- [TASK REQUIREMENTS]: Starting at the line that holds "by (unfold lower_at;" and stopping at the line that holds "(** Iterations past", restate the records below word for word, with both of those lines included.

[Saved data entries]
--------------------------------
(* ===== verification/CString.v ===== *)
(** * Characters and C strings as the callbacks use them

    The callbacks of src/custom_parser.cpp receive a pointer [at] into the
    buffer handed to [http_parser_execute] and a [length].  This file models
    what they do with them: [std::string::assign(at, length)] ([slice]), the
    C string that [std::strstr(at, ...)] scans, which runs to the first NUL
    and not to [length] ([cstr_at], [strstr]), and the loop of
    [on_header_field] that lower-cases ASCII letters by flipping bit 5
    ([lower_field]).  [slice], [until_nul], [cstr_at] and [strstr] model
    routines of the C and C++ libraries the callbacks call, not code of the
    repository; their lemmas say that the model is the routine meant.  The
    theorem of this file is about the loop: it equals the ASCII [tolower]
    table [ascii_lower], which is written independently of the loop's guard,
    leaves no upper-case letter, keeps the length and is idempotent. *)

From Stdlib Require Import ZArith Lia.
From stdpp Require Import list.
From S2P Require Import Prelude.

#[local] Open Scope byte_scope.

(** ** Pointers into a buffer *)

(** [std::string(at, length)] for [at] pointing [pos] bytes into [buf].
    A range that leaves the buffer, which the C++ must not read, gives the
    bytes that are there; the token parser's law [execute_in_bounds] (file
    External) keeps the ranges of all callbacks inside the buffer. *)
Definition slice (buf : bytes) (pos len : nat) : bytes := take len (drop pos buf).

(** The bytes of a NUL-terminated string: up to the first NUL byte, or to
    the end of the [std::string] buffer, where [c_str()] puts one. *)
Fixpoint until_nul (s : bytes) : bytes :=
  match s with
  | [] => []
  | c :: s' => if decide (c = x00) then [] else c :: until_nul s'
  end.

(** The C string a [const char *] denotes that points [pos] bytes into
    [buf.c_str()]. *)
Definition cstr_at (buf : bytes) (pos : nat) : bytes := until_nul (drop pos buf).

(** [std::strstr(hay, needle)]: the offset of the first occurrence of
    [needle] in [hay], [None] for the null pointer. *)
Fixpoint strstr (hay needle : bytes) : option nat :=
  if decide (needle `prefix_of` hay) then Some 0%nat
  else
    match hay with
    | [] => None
    | _ :: hay' => S <$> strstr hay' needle
    end.

(** ** Lower-casing of a header field name (lines 79-84) *)

(** [c >= 'A' && c <= 'Z'].  A [char] above 127 fails the test whether
    [char] is signed (it is negative) or unsigned (it is above ['Z']). *)
Definition is_upper (c : byte) : bool :=
  bool_decide (byte_val "A" ≤ byte_val c) && bool_decide (byte_val c ≤ byte_val "Z").

(** [c ^ (char) 0x20], stored back into a [char]. *)
Definition flip_case (c : byte) : byte := byte_of_Z (Z.lxor (byte_val c) 32).

(** One iteration of the loop at index [i]. *)
Definition lower_at (at_ : bytes) (i : nat) (field : bytes) : bytes :=
  match at_ !! i with
  | Some c => if is_upper c then <[i := flip_case c]> field else field
  | None => field
  end.

(** The loop [for (i = 0; i < length; ++i)], [n] iterations from [i]. *)
Fixpoint lower_loop (at_ : bytes) (i n : nat) (field : bytes) : bytes :=
  match n with
  | O => field
  | S n' => lower_loop at_ (S i) n' (lower_at at_ i field)
  end.

(** Lines 79-84: [temp_header_field.assign(at, length)] followed by the
    loop. *)
Definition lower_field (at_ : bytes) (length : nat) : bytes :=
  lower_loop at_ 0 length (take length at_).

(** ** Reference definitions *)

(** ASCII [tolower], as the table of the twenty-six letters it changes.
    It is written without the guard and the bit flip of the loop, so that
    the loop is compared with something it does not define. *)
Definition ascii_lower (c : byte) : byte :=
  match c with
  | "A" => "a" | "B" => "b" | "C" => "c" | "D" => "d" | "E" => "e"
  | "F" => "f" | "G" => "g" | "H" => "h" | "I" => "i" | "J" => "j"
  | "K" => "k" | "L" => "l" | "M" => "m" | "N" => "n" | "O" => "o"
  | "P" => "p" | "Q" => "q" | "R" => "r" | "S" => "s" | "T" => "t"
  | "U" => "u" | "V" => "v" | "W" => "w" | "X" => "x" | "Y" => "y"
  | "Z" => "z"
  | _ => c
  end.

(** [needle] occurs in [hay] at offset [i]. *)
Definition occurs_at (needle hay : bytes) (i : nat) : Prop :=
  needle `prefix_of` drop i hay ∧ (i ≤ length hay)%nat.

#[export] Instance occurs_at_dec needle hay i : Decision (occurs_at needle hay i).
Proof. unfold occurs_at. apply _. Defined.

(** ** Lemmas on slices and C strings *)

Section cstrings.
Implicit Types (buf s t hay needle : bytes) (pos len i : nat).

Lemma slice_length buf pos len :
  (pos + len ≤ length buf)%nat → length (slice buf pos len) = len.
Proof. intros H. unfold slice. rewrite length_take, length_drop. lia. Qed.

Lemma slice_app_l buf t pos len :
  (pos + len ≤ length buf)%nat → slice (buf ++ t) pos len = slice buf pos len.
Proof.
  intros H. unfold slice. rewrite drop_app_le by lia.
  rewrite take_app_le; [done|]. rewrite length_drop. lia.
Qed.

Lemma slice_all buf : slice buf 0 (length buf) = buf.
Proof. unfold slice. by rewrite drop_0, firstn_all. Qed.

Lemma until_nul_no_nul s : x00 ∉ until_nul s.
Proof.
  induction s as [|c s IH]; simpl; [by apply not_elem_of_nil|].
  case_decide; [by apply not_elem_of_nil|]. apply not_elem_of_cons. auto.
Qed.

Lemma until_nul_prefix s : until_nul s `prefix_of` s.
Proof.
  induction s as [|c s IH]; simpl; [done|].
  case_decide; [apply prefix_nil|by apply prefix_cons].
Qed.

Lemma until_nul_id s : x00 ∉ s → until_nul s = s.
Proof.
  induction s as [|c s IH]; simpl; [done|]. intros [Hc Hs]%not_elem_of_cons.
  rewrite decide_False by done. by rewrite IH.
Qed.

Lemma until_nul_app s t : x00 ∉ s → until_nul (s ++ t) = s ++ until_nul t.
Proof.
  induction s as [|c s IH]; simpl; [done|]. intros [Hc Hs]%not_elem_of_cons.
  rewrite decide_False by done. by rewrite IH.
Qed.

(** The C string at [pos] does not stop at the [length] a callback is
    given: it runs on through whatever follows in the buffer. *)
Lemma cstr_at_app buf t pos :
  (pos ≤ length buf)%nat → x00 ∉ drop pos buf →
  cstr_at (buf ++ t) pos = drop pos buf ++ until_nul t.
Proof.
  intros Hpos Hnul. unfold cstr_at. rewrite drop_app_le by done.
  by apply until_nul_app.
Qed.

Lemma strstr_nil_r hay : strstr hay [] = Some 0%nat.
Proof. by destruct hay. Qed.

Lemma strstr_cons c hay needle :
  strstr (c :: hay) needle =
    if decide (needle `prefix_of` c :: hay) then Some 0%nat
    else S <$> strstr hay needle.
Proof. done. Qed.

Lemma strstr_occurs hay needle i : strstr hay needle = Some i → occurs_at needle hay i.
Proof.
  revert i. induction hay as [|c hay IH]; intros i; simpl.
  - case_decide; [|done]. intros [= <-]. by split.
  - case_decide; [intros [= <-]; split; [done|simpl; lia]|].
    intros (j & Hj & ->)%fmap_Some. destruct (IH _ Hj). split; [done|simpl; lia].
Qed.

Lemma strstr_first hay needle i j :
  strstr hay needle = Some i → occurs_at needle hay j → (i ≤ j)%nat.
Proof.
  revert i j. induction hay as [|c hay IH]; intros i j; simpl.
  - case_decide; [intros [= <-]; lia|done].
  - case_decide as Hp; [intros [= <-]; lia|].
    intros (i' & Hi' & ->)%fmap_Some [Hocc Hj]. destruct j as [|j]; [done|].
    simpl in *. apply le_n_S, IH; [done|]. split; [done|lia].
Qed.

Lemma strstr_complete hay needle j :
  occurs_at needle hay j → is_Some (strstr hay needle).
Proof.
  revert j. induction hay as [|c hay IH]; intros j [Hocc Hj]; simpl.
  - destruct j; [|simpl in Hj; lia]. rewrite decide_True by done. eauto.
  - case_decide; [eauto|]. destruct j as [|j]; [done|].
    destruct (IH j) as [i Hi]; [split; [done|simpl in Hj; lia]|].
    rewrite Hi. simpl. eauto.
Qed.

End cstrings.

(** ** Lemmas on the lower-casing loop *)

Section lowercase.
Implicit Types (c : byte) (s field : bytes) (i n : nat).

Lemma flip_case_upper c : is_upper c = true → flip_case c = byte_of_Z (byte_val c + 32).
Proof. destruct c; vm_compute; (reflexivity || discriminate). Qed.

Lemma ascii_lower_not_upper c : is_upper (ascii_lower c) = false.
Proof. destruct c; vm_compute; reflexivity. Qed.

Lemma ascii_lower_idemp c : ascii_lower (ascii_lower c) = ascii_lower c.
Proof. destruct c; vm_compute; reflexivity. Qed.

(** The guard and the bit flip of the loop, byte by byte against the
    table: all 256 cases are computed. *)
Lemma ascii_lower_flip c : ascii_lower c = if is_upper c then flip_case c else c.
Proof. destruct c; vm_compute; reflexivity. Qed.

Lemma length_lower_at s i field : length (lower_at s i field) = length field.
Proof.
  unfold lower_at. destruct (s !! i); [|done].
  destruct (is_upper _); [apply length_insert|done].
Qed.

(** The loop touches the positions from [i] on and nothing before. *)
Lemma lower_loop_spec s i n (pre : bytes) :
  length pre = i → (i + n ≤ length s)%nat →
  lower_loop s i n (pre ++ drop i s) =
    pre ++ (ascii_lower <$> take n (drop i s)) ++ drop (i + n) s.
Proof.
  revert i pre. induction n as [|n IH]; intros i pre Hpre Hn; simpl.
  { by rewrite Nat.add_0_r. }
  destruct (lookup_lt_is_Some_2 s i) as [c Hc]; [lia|].
  rewrite (drop_S _ _ _ Hc). simpl.
  assert (lower_at s i (pre ++ c :: drop (S i) s) =
          (pre ++ [ascii_lower c]) ++ drop (S i) s) as ->.
  { unfold lower_at. rewrite Hc, ascii_lower_flip, <-app_assoc. simpl.
    destruct (is_upper c); [|done].
    rewrite insert_app_r_alt by lia. by rewrite Hpre, Nat.sub_diag. }
  rewrite IH by (rewrite ?length_app; simpl; lia).
  rewrite <-app_assoc. simpl. by rewrite Nat.add_succ_r.
Qed.

End lowercase.

(** ** Properties of the string routines *)

Section cstring_properties.
Implicit Types (c : byte) (s hay needle : bytes) (i n : nat).

Lemma lower_loop_ext s1 s2 i n (field : bytes) :
  (∀ j, (i ≤ j < i + n)%nat → s1 !! j = s2 !! j) →
  lower_loop s1 i n field = lower_loop s2 i n field.
Proof.
  revert i field. induction n as [|n IH]; intros i field Hs; simpl; [done|].
  assert (lower_at s1 i field = lower_at s2 i field) as ->
    by (unfold lower_at; by rewrite (Hs i) by lia).
  apply IH. intros j Hj. apply Hs. lia.
Qed.

Lemma lower_loop_add s i n m (field : bytes) :
  lower_loop s i (n + m) field = lower_loop s (i + n) m (lower_loop s i n field).
Proof.
  revert i field. induction n as [|n IH]; intros i field; simpl.
  - by rewrite Nat.add_0_r.
  - by rewrite IH, Nat.add_succ_r.
Qed.

(** Iterations past the end of the buffer read nothing and change nothing. *)
Lemma lower_loop_beyond s i n (field : bytes) :
  (length s ≤ i)%nat → lower_loop s i n field = field.
Proof.
  revert i field. induction n as [|n IH]; intros i field Hi; simpl; [done|].
  unfold lower_at. rewrite lookup_ge_None_2 by done. apply IH. lia.
Qed.

Lemma lower_field_map s n : lower_field s n = ascii_lower <$> take n s.
Proof.
  unfold lower_field. set (k := length (take n s)).
  assert (k = (n `min` length s)%nat) as Hk by apply length_take.
  replace n with (k + (n - k))%nat at 1 by lia. rewrite lower_loop_add. simpl.
  rewrite (lower_loop_ext s (take n s) 0 k (take n s)).
  - pose proof (lower_loop_spec (take n s) 0 k []) as H.
    simpl in H. rewrite drop_0 in H. rewrite H by done. subst k.
    rewrite drop_all, app_nil_r, firstn_all.
    destruct (decide (n ≤ length s)%nat).
    + by replace (n - length (take n s))%nat with 0%nat by lia.
    + apply lower_loop_beyond. lia.
  - intros j Hj. symmetry. apply lookup_take_lt. lia.
Qed.

(** C40. The loop of [on_header_field] (assign, then flip bit 5 of every
    byte between ['A'] and ['Z']) computes the ASCII lower-casing of the
    first [length] bytes of the field name, byte for byte: each of the
    twenty-six upper-case letters becomes its lower-case letter, as the
    table [ascii_lower] lists them, and every other byte is kept. *)
Theorem lower_field_is_tolower s n :
  lower_field s n = ascii_lower <$> take n s ∧
  length (lower_field s n) = (n `min` length s)%nat.
Proof.
  rewrite lower_field_map. split; [done|].
  by rewrite length_fmap, length_take.
Qed.

(** The stored field name is in normal form: it holds no upper-case
    ASCII letter, and lower-casing it again changes nothing. *)
Lemma lower_field_normal s n :
  Forall (λ c, is_upper c = false) (lower_field s n) ∧
  lower_field (lower_field s n) (length (lower_field s n)) = lower_field s n.
Proof.
  rewrite !lower_field_map. split.
  - apply Forall_fmap, Forall_forall. intros c _. apply ascii_lower_not_upper.
  - rewrite firstn_all, <-list_fmap_compose. apply list_fmap_ext.
    intros _ c _. apply ascii_lower_idemp.
Qed.

(** The model of the library routine is the one meant: [strstr] returns
    the offset of the first occurrence of the needle, and the null pointer
    exactly when there is none. *)
Lemma strstr_first_occurrence hay needle :
  match strstr hay needle with
  | Some i => occurs_at needle hay i ∧ ∀ j, occurs_at needle hay j → (i ≤ j)%nat
  | None => ∀ j, ¬ occurs_at needle hay j
  end.
Proof.
  destruct (strstr hay needle) as [i|] eqn:E.
  - split; [by apply strstr_occurs|]. intros j. by apply strstr_first.
  - intros j Hj. apply strstr_complete in Hj. rewrite E in Hj. by destruct Hj.
Qed.

End cstring_properties.

(** ** Concrete strings *)

Section cstring_examples.

Example lower_field_host : lower_field (lit "Host: example") 4 = lit "host".
Proof. vm_compute. reflexivity. Qed.

Example lower_field_content_encoding :
  lower_field (lit "Content-Encoding") 16 = lit "content-encoding".
Proof. vm_compute. reflexivity. Qed.

Example strstr_gzip : strstr (lit "x-gzip, deflate") (lit "gzip") = Some 2%nat.
Proof. vm_compute. reflexivity. Qed.

Example strstr_absent : strstr (lit "identity") (lit "gzip") = None.
Proof. vm_compute. reflexivity. Qed.

End cstring_examples.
--------------------------------
- [SOLUTION TO THIS TASK]:
    by (unfold lower_at; by rewrite (Hs i) by lia).
  apply IH. intros j Hj. apply Hs. lia.
Qed.

Lemma lower_loop_add s i n m (field : bytes) :
  lower_loop s i (n + m) field = lower_loop s (i + n) m (lower_loop s i n field).
Proof.
  revert i field. induction n as [|n IH]; intros i field; simpl.
  - by rewrite Nat.add_0_r.
  - by rewrite IH, Nat.add_succ_r.
Qed.

(** Iterations past the end of the buffer read nothing and change nothing. *)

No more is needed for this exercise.